- [Task requirements] Quote each record exactly, please, leaving none out.

(Data in this exercise)

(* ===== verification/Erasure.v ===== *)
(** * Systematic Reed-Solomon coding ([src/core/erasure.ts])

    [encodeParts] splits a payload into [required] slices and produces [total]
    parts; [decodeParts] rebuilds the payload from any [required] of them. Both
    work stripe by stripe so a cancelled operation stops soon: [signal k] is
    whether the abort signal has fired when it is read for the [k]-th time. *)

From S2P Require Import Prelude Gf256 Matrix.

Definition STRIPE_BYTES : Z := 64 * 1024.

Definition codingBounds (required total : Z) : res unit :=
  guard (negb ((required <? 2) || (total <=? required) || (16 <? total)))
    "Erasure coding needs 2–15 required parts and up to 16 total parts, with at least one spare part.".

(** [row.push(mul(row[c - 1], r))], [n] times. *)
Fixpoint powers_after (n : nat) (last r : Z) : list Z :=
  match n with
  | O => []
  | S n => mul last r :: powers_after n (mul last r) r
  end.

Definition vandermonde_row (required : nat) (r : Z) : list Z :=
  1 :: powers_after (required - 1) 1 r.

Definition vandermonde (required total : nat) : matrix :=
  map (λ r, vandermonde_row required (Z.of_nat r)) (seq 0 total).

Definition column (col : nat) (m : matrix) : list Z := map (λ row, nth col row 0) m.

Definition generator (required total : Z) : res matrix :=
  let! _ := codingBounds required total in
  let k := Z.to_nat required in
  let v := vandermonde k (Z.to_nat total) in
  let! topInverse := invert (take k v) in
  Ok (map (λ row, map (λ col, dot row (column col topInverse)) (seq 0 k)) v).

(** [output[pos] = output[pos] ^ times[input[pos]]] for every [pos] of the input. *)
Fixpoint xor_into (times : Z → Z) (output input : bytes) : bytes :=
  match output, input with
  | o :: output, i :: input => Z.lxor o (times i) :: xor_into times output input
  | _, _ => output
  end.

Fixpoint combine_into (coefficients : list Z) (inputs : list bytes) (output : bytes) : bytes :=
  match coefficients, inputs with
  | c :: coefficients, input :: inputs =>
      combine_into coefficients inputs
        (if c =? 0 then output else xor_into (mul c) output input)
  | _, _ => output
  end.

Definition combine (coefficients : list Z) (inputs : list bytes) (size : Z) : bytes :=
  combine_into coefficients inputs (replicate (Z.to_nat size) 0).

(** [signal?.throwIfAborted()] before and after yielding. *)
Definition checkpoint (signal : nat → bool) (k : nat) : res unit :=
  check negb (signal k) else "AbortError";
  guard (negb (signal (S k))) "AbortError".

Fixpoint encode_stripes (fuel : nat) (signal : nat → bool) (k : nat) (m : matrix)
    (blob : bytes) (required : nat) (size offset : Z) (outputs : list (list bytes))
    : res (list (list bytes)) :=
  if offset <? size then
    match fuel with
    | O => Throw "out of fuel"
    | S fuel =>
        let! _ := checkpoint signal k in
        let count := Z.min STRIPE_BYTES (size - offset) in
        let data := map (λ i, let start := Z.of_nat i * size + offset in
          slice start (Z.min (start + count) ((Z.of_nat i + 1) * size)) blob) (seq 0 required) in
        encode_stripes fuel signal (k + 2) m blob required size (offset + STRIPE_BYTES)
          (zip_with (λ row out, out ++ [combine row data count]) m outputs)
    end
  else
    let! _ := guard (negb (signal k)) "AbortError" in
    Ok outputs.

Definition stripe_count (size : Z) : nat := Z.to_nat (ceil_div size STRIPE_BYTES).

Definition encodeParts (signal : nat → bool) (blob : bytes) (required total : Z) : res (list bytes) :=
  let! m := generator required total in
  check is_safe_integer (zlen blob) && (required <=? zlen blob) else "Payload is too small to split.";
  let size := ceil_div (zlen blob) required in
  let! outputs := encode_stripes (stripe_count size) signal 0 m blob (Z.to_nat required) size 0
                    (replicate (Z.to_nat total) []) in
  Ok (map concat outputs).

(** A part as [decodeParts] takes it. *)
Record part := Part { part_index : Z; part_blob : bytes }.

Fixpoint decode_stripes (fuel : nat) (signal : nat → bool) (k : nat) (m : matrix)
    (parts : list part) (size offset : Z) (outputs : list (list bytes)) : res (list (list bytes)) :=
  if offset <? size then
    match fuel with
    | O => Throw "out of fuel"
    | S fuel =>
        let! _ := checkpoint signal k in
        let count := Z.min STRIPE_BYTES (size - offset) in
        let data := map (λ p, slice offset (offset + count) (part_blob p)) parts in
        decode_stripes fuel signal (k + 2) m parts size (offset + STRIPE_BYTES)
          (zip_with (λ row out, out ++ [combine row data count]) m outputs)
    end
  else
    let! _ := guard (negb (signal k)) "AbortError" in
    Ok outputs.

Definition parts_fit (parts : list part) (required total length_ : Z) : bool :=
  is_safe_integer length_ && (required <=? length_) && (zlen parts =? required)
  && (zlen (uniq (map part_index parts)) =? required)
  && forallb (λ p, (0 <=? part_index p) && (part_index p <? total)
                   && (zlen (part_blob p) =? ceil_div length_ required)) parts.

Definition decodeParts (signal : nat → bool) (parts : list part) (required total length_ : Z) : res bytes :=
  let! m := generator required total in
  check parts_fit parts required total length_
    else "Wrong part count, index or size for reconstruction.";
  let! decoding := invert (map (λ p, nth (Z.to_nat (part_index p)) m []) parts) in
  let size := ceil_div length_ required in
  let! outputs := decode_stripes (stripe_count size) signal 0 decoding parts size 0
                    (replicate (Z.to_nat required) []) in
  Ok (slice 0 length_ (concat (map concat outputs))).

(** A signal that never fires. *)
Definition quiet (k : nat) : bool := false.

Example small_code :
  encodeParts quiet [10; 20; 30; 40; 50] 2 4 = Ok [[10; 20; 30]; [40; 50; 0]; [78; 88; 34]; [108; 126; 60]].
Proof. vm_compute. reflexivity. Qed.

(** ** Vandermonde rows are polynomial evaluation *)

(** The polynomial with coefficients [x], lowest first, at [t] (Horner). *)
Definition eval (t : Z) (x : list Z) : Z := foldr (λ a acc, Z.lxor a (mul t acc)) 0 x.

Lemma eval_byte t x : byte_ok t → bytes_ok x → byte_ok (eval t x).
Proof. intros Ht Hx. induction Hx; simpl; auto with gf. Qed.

(End Data in this exercise)

- [Answer]
(* ===== verification/Erasure.v ===== *)
(** * Systematic Reed-Solomon coding ([src/core/erasure.ts])

    [encodeParts] splits a payload into [required] slices and produces [total]
    parts; [decodeParts] rebuilds the payload from any [required] of them. Both
    work stripe by stripe so a cancelled operation stops soon: [signal k] is
    whether the abort signal has fired when it is read for the [k]-th time. *)

From S2P Require Import Prelude Gf256 Matrix.

Definition STRIPE_BYTES : Z := 64 * 1024.

Definition codingBounds (required total : Z) : res unit :=
  guard (negb ((required <? 2) || (total <=? required) || (16 <? total)))
    "Erasure coding needs 2–15 required parts and up to 16 total parts, with at least one spare part.".

(** [row.push(mul(row[c - 1], r))], [n] times. *)
Fixpoint powers_after (n : nat) (last r : Z) : list Z :=
  match n with
  | O => []
  | S n => mul last r :: powers_after n (mul last r) r
  end.

Definition vandermonde_row (required : nat) (r : Z) : list Z :=
  1 :: powers_after (required - 1) 1 r.

Definition vandermonde (required total : nat) : matrix :=
  map (λ r, vandermonde_row required (Z.of_nat r)) (seq 0 total).

Definition column (col : nat) (m : matrix) : list Z := map (λ row, nth col row 0) m.

Definition generator (required total : Z) : res matrix :=
  let! _ := codingBounds required total in
  let k := Z.to_nat required in
  let v := vandermonde k (Z.to_nat total) in
  let! topInverse := invert (take k v) in
  Ok (map (λ row, map (λ col, dot row (column col topInverse)) (seq 0 k)) v).

(** [output[pos] = output[pos] ^ times[input[pos]]] for every [pos] of the input. *)
Fixpoint xor_into (times : Z → Z) (output input : bytes) : bytes :=
  match output, input with
  | o :: output, i :: input => Z.lxor o (times i) :: xor_into times output input
  | _, _ => output
  end.

Fixpoint combine_into (coefficients : list Z) (inputs : list bytes) (output : bytes) : bytes :=
  match coefficients, inputs with
  | c :: coefficients, input :: inputs =>
      combine_into coefficients inputs
        (if c =? 0 then output else xor_into (mul c) output input)
  | _, _ => output
  end.

Definition combine (coefficients : list Z) (inputs : list bytes) (size : Z) : bytes :=
  combine_into coefficients inputs (replicate (Z.to_nat size) 0).

(** [signal?.throwIfAborted()] before and after yielding. *)
Definition checkpoint (signal : nat → bool) (k : nat) : res unit :=
  check negb (signal k) else "AbortError";
  guard (negb (signal (S k))) "AbortError".

Fixpoint encode_stripes (fuel : nat) (signal : nat → bool) (k : nat) (m : matrix)
    (blob : bytes) (required : nat) (size offset : Z) (outputs : list (list bytes))
    : res (list (list bytes)) :=
  if offset <? size then
    match fuel with
    | O => Throw "out of fuel"
    | S fuel =>
        let! _ := checkpoint signal k in
        let count := Z.min STRIPE_BYTES (size - offset) in
        let data := map (λ i, let start := Z.of_nat i * size + offset in
          slice start (Z.min (start + count) ((Z.of_nat i + 1) * size)) blob) (seq 0 required) in
        encode_stripes fuel signal (k + 2) m blob required size (offset + STRIPE_BYTES)
          (zip_with (λ row out, out ++ [combine row data count]) m outputs)
    end
  else
    let! _ := guard (negb (signal k)) "AbortError" in
    Ok outputs.

Definition stripe_count (size : Z) : nat := Z.to_nat (ceil_div size STRIPE_BYTES).

Definition encodeParts (signal : nat → bool) (blob : bytes) (required total : Z) : res (list bytes) :=
  let! m := generator required total in
  check is_safe_integer (zlen blob) && (required <=? zlen blob) else "Payload is too small to split.";
  let size := ceil_div (zlen blob) required in
  let! outputs := encode_stripes (stripe_count size) signal 0 m blob (Z.to_nat required) size 0
                    (replicate (Z.to_nat total) []) in
  Ok (map concat outputs).

(** A part as [decodeParts] takes it. *)
Record part := Part { part_index : Z; part_blob : bytes }.

Fixpoint decode_stripes (fuel : nat) (signal : nat → bool) (k : nat) (m : matrix)
    (parts : list part) (size offset : Z) (outputs : list (list bytes)) : res (list (list bytes)) :=
  if offset <? size then
    match fuel with
    | O => Throw "out of fuel"
    | S fuel =>
        let! _ := checkpoint signal k in
        let count := Z.min STRIPE_BYTES (size - offset) in
        let data := map (λ p, slice offset (offset + count) (part_blob p)) parts in
        decode_stripes fuel signal (k + 2) m parts size (offset + STRIPE_BYTES)
          (zip_with (λ row out, out ++ [combine row data count]) m outputs)
    end
  else
    let! _ := guard (negb (signal k)) "AbortError" in
    Ok outputs.

Definition parts_fit (parts : list part) (required total length_ : Z) : bool :=
  is_safe_integer length_ && (required <=? length_) && (zlen parts =? required)
  && (zlen (uniq (map part_index parts)) =? required)
  && forallb (λ p, (0 <=? part_index p) && (part_index p <? total)
                   && (zlen (part_blob p) =? ceil_div length_ required)) parts.

Definition decodeParts (signal : nat → bool) (parts : list part) (required total length_ : Z) : res bytes :=
  let! m := generator required total in
  check parts_fit parts required total length_
    else "Wrong part count, index or size for reconstruction.";
  let! decoding := invert (map (λ p, nth (Z.to_nat (part_index p)) m []) parts) in
  let size := ceil_div length_ required in
  let! outputs := decode_stripes (stripe_count size) signal 0 decoding parts size 0
                    (replicate (Z.to_nat required) []) in
  Ok (slice 0 length_ (concat (map concat outputs))).

(** A signal that never fires. *)
Definition quiet (k : nat) : bool := false.

Example small_code :
  encodeParts quiet [10; 20; 30; 40; 50] 2 4 = Ok [[10; 20; 30]; [40; 50; 0]; [78; 88; 34]; [108; 126; 60]].
Proof. vm_compute. reflexivity. Qed.

(** ** Vandermonde rows are polynomial evaluation *)

(** The polynomial with coefficients [x], lowest first, at [t] (Horner). *)
Definition eval (t : Z) (x : list Z) : Z := foldr (λ a acc, Z.lxor a (mul t acc)) 0 x.

Lemma eval_byte t x : byte_ok t → bytes_ok x → byte_ok (eval t x).
Proof. intros Ht Hx. induction Hx; simpl; auto with gf. Qed.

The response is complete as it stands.